◆ Entries provided:
_ _ _

(** * mika: peer accounting, compact peer lists, whitelist and scrape

    A shallow embedding of [tracker/peer.go] (the [Peer] record and its
    methods, [MakeCompactPeers], [MakePeer], [IsValidClient]) and of the
    HTTP [scrape] handler, followed by the properties established for them.

    Conventions.  Go's fixed-width integers are values of [Z]; every
    conversion and every operation that can wrap is written with the
    matching [to_uintN]/[to_intN].  Byte slices are lists of [Z] in
    [0, 256); the nil slice is the empty list.  [float64] is Rocq's
    primitive binary64 float.  Methods that mutate their receiver return the
    new receiver; the per-peer lock is not represented (one call at a time).
    Calls to the loggers leave no mark on the program's state or results
    and are not represented. *)

From Stdlib Require Import ZArith Lia Bool List String Ascii.
From Stdlib Require Import PrimFloat FloatOps SpecFloat FloatAxioms.
From stdpp Require Import base option list strings pretty sorting gmap.

Local Open Scope Z_scope.

(** ** Fixed-width integers *)

Definition to_uint64 (z : Z) : Z := z mod 2 ^ 64.
Definition to_uint32 (z : Z) : Z := z mod 2 ^ 32.
Definition to_int32 (z : Z) : Z := (z + 2 ^ 31) mod 2 ^ 32 - 2 ^ 31.
Definition to_byte (z : Z) : Z := z mod 2 ^ 8.

(** ** Package [conf]: the fields of the global [conf.Config] read by the tracker.

    The declaration is in a file that is not part of the sources at hand, so
    the record lists the three fields [peer.go] reads.  [HNRMinBytes] is
    compared with a [uint64] without conversion, hence is a [uint64];
    [AnnInterval] and [HNRThreshold] are integers that the code converts
    explicitly. *)
Module conf.
Record Config := {
  AnnInterval : Z;
  HNRMinBytes : Z;
  HNRThreshold : Z
}.
End conf.

(** ** Package [util]

    [util.EstSpeed] lives outside the sources at hand; the tracker code is
    parametric in it.  [util.Unixtime] returns an [int32] clock reading,
    which the embedding receives as an argument at each call site. *)
Module util.
Class Lib := { EstSpeed : Z -> Z -> Z -> float }.

Definition float64_of_Z (z : Z) : float :=
  SF2Prim (binary_normalize prec emax z 0 false).

(** Modelled from the spec: [util.EstSpeed] is not in the sources; the
    specification gives [EstimateSpeed(last, current, delta)] as zero when
    the elapsed time is not positive and [delta / elapsed] otherwise. *)
Definition EstimateSpeed (last cur delta : Z) : float :=
  let elapsed := to_int32 (cur - last) in
  if elapsed <=? 0 then 0%float
  else (float64_of_Z delta / float64_of_Z elapsed)%float.

Definition from_spec : Lib := {| EstSpeed := EstimateSpeed |}.
End util.

(** ** Package [net] (Go standard library): the [IP] type

    [To4], [IPv4], the dotted-decimal branch of [ParseIP] and of [String]
    are written out; the textual IPv6 syntax is left as a parameter. *)
Module net.
Definition IP := list Z.

Definition IPv4len : nat := 4.
Definition IPv6len : nat := 16.

Class IPv6Text := {
  parseIPv6 : string -> IP;
  ipv6String : IP -> string
}.

Definition isZeros (p : IP) : bool := forallb (Z.eqb 0) p.

Definition IPv4 (a b c d : Z) : IP :=
  [0; 0; 0; 0; 0; 0; 0; 0; 0; 0; 255; 255; a; b; c; d].

Definition To4 (ip : IP) : IP :=
  if (length ip =? IPv4len)%nat then ip
  else if (length ip =? IPv6len)%nat && isZeros (take 10 ip)
          && (nth 10 ip 0 =? 255) && (nth 11 ip 0 =? 255)
       then take 4 (drop 12 ip)
       else [].

Definition big : Z := 16777215.

Definition is_digit (c : ascii) : bool :=
  let n := Z.of_N (N_of_ascii c) in (48 <=? n) && (n <=? 57).

(** [dtoi]: decimal to integer from the start of [s]; returns the number,
    the unread rest and whether at least one digit was read without
    reaching [big]. *)
Fixpoint dtoi_loop (n : Z) (any : bool) (s : string) : Z * string * bool :=
  match s with
  | String c rest =>
      if is_digit c then
        let n' := n * 10 + (Z.of_N (N_of_ascii c) - 48) in
        if big <=? n' then (0, s, false) else dtoi_loop n' true rest
      else (if any then n else 0, s, any)
  | EmptyString => (if any then n else 0, s, any)
  end.

Definition dtoi (s : string) : Z * string * bool := dtoi_loop 0 false s.

Fixpoint parseIPv4_fields (j : nat) (todo : nat) (s : string) : option (list Z) :=
  match todo with
  | O => match s with EmptyString => Some [] | _ => None end
  | S todo' =>
      match s with
      | EmptyString => None
      | String c rest =>
          let after_dot :=
            if (0 <? j)%nat
            then (if Ascii.eqb c "." then Some rest else None)
            else Some s in
          match after_dot with
          | None => None
          | Some s1 =>
              let '(n, s2, ok) := dtoi s1 in
              if negb ok || (255 <? n) then None
              else option_map (cons n) (parseIPv4_fields (S j) todo' s2)
          end
      end
  end.

Definition parseIPv4 (s : string) : IP :=
  match parseIPv4_fields 0 IPv4len s with
  | Some [a; b; c; d] => IPv4 a b c d
  | _ => []
  end.

Fixpoint ParseIP_scan `{IPv6Text} (s rest : string) : IP :=
  match rest with
  | EmptyString => []
  | String c rest' =>
      if Ascii.eqb c "." then parseIPv4 s
      else if Ascii.eqb c ":" then parseIPv6 s
      else ParseIP_scan s rest'
  end.

Definition ParseIP `{IPv6Text} (s : string) : IP := ParseIP_scan s s.

Definition itod (n : Z) : string := pretty n.

Definition String `{IPv6Text} (ip : IP) : string :=
  match ip with
  | [] => "<nil>"
  | _ =>
      match To4 ip with
      | [a; b; c; d] => itod a +:+ "." +:+ itod b +:+ "." +:+ itod c +:+ "." +:+ itod d
      | _ => if negb (length ip =? IPv6len)%nat then "?" else ipv6String ip
      end
  end.
End net.

(** ** Package [tracker] *)
Module tracker.

(** Modelled from the spec: the event constants ([STARTED], [STOPPED], ...)
    are declared outside the sources at hand; the specification lists the
    events as started, stopped, completed and running/none. *)
Inductive Event := STOPPED | STARTED | COMPLETED | ANNOUNCE.

Definition Event_eqb (a b : Event) : bool :=
  match a, b with
  | STOPPED, STOPPED | STARTED, STARTED
  | COMPLETED, COMPLETED | ANNOUNCE, ANNOUNCE => true
  | _, _ => false
  end.

(** Modelled from the spec: [AnnounceRequest] is declared outside the
    sources at hand; these are the fields [Peer.Update] reads, with the
    types of the [Peer] fields they are stored in. *)
Module AnnounceRequest.
Record t := {
  Downloaded : Z;
  Corrupt : Z;
  Event : tracker.Event;
  IPv4 : net.IP;
  InfoHash : string;
  Left : Z;
  NumWant : Z;
  PeerID : string;
  Port : Z;
  Uploaded : Z
}.
End AnnounceRequest.

Record Peer := {
  SpeedUP : float;
  SpeedDN : float;
  SpeedUPMax : float;
  SpeedDNMax : float;
  Uploaded : Z;
  Downloaded : Z;
  UploadedLast : Z;
  DownloadedLast : Z;
  Corrupt : Z;
  IP : string;
  Port : Z;
  Left : Z;
  Announces : Z;
  TotalTime : Z;
  AnnounceLast : Z;
  AnnounceFirst : Z;
  New : bool;
  PeerID : string;
  Active : bool;
  Username : string;
  UserID : Z;
  TorrentID : Z;
  KeyPeer : string;
  KeyTimer : string
}.

Section Update.
Context `{util.Lib} `{net.IPv6Text}.
Variable Config : conf.Config.
(** *** [has_x_path] *)

(** [l.pop(-1)]: the list without its last element, and that element. *)
Definition pop_last {A} (l : list A) : option (list A * A) :=
  match reverse l with
  | [] => None
  | x :: r => Some (reverse r, x)
  end.

(** [if gate.output.state == 'X': acc.append(gate.output)]. *)
Definition push_if_x (c : circuit) (acc : list node_id) (g : gate_id)
    : result (list node_id) :=
  gt ← gate_at c g;
  o ← node_at c (output gt);
  mret (if bool_decide (state o = LX) then acc ++ [output gt] else acc).

(** The outputs in state ['X'] of the gates [gs], in order: the list
    comprehension that initialises [to_explore], and what the inner [for]
    loop appends to it. *)
Definition x_outputs (c : circuit) (gs : list gate_id) : result (list node_id) :=
  for_fold (push_if_x c) [] gs.

(** The [while] loop; one unit of [fuel] per iteration of its body, [None]
    when the fuel runs out. *)
Fixpoint x_path_loop (fuel : nat) (c : circuit)
    (explored to_explore : list node_id) : option (result bool) :=
  match pop_last to_explore with
  | None => Some (Ok false)
  | Some (rest, node) =>
      match fuel with
      | O => None
      | S fuel' =>
          match node_at c node with
          | Raise e => Some (Raise e)
          | Ok nd =>
              if is_po nd then Some (Ok true)
              else match x_outputs c (gates nd) with
                   | Raise e => Some (Raise e)
                   | Ok new => x_path_loop fuel' c (explored ++ [node]) (rest ++ new)
                   end
          end
      end
  end.

Definition has_x_path (fuel : nat) (c : circuit) (self : node_id)
    : option (result bool) :=
  match node_at c self with
  | Raise e => Some (Raise e)
  | Ok nd =>
      if is_po nd then Some (Ok (bool_decide (state nd = LX)))
      else match x_outputs c (gates nd) with
           | Raise e => Some (Raise e)
           | Ok to_explore => x_path_loop fuel c [] to_explore
           end
  end.
Lemma update_tx_tags (f : nat -> option string) (sid : Z) (d c : string)
      (l : option string) (tags : list string) (db0 : Sql.Db) :
  hoare f (fun db => db = db0) (update_snippet_tx sid d c l tags)
        (fun _ => tags_extended db0) engine_error.
Proof.
  pose proof (faults_in_engine_error f) as Hf.
  unfold update_snippet_tx.
  apply hoare_bind with (R := fun _ => tags_extended db0).
  - apply (hoare_query f engine_error Hf).
    intros db ->. apply tags_extended_refl.
  - intros [r|]; [|apply hoare_ret; auto].
    apply hoare_bind with (R := fun _ => tags_extended db0).
    { apply (hoare_write f engine_error Hf). intros db H.
      apply (tags_extended_same db0 db); [reflexivity | exact H]. }
    intros u1.
    apply hoare_bind with (R := fun _ => tags_extended db0).
    { apply (hoare_write f engine_error Hf). intros db H.
      apply (tags_extended_same db0 db); [reflexivity | exact H]. }
    intros u2.
    apply hoare_bind with (R := fun _ => tags_extended db0).
    { apply link_tags_tags. exact insert_link_keeps. }
    intros u3.
    apply hoare_bind with (R := fun _ => tags_extended db0).
    { apply (hoare_commit f engine_error Hf). auto. }
    intros u4. apply hoare_ret. auto.
Qed.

_ _ _

◆ Activity:
Beginning with the line containing "(** ** Package [util]" and ending with the line containing "[To4], [IPv4], the", extract those lines exactly from the listing above, and only those.

◆ Exercise answer:
(** ** Package [util]

    [util.EstSpeed] lives outside the sources at hand; the tracker code is
    parametric in it.  [util.Unixtime] returns an [int32] clock reading,
    which the embedding receives as an argument at each call site. *)
Module util.
Class Lib := { EstSpeed : Z -> Z -> Z -> float }.

Definition float64_of_Z (z : Z) : float :=
  SF2Prim (binary_normalize prec emax z 0 false).

(** Modelled from the spec: [util.EstSpeed] is not in the sources; the
    specification gives [EstimateSpeed(last, current, delta)] as zero when
    the elapsed time is not positive and [delta / elapsed] otherwise. *)
Definition EstimateSpeed (last cur delta : Z) : float :=
  let elapsed := to_int32 (cur - last) in
  if elapsed <=? 0 then 0%float
  else (float64_of_Z delta / float64_of_Z elapsed)%float.

Definition from_spec : Lib := {| EstSpeed := EstimateSpeed |}.
End util.

(** ** Package [net] (Go standard library): the [IP] type

    [To4], [IPv4], the dotted-decimal branch of [ParseIP] and of [String]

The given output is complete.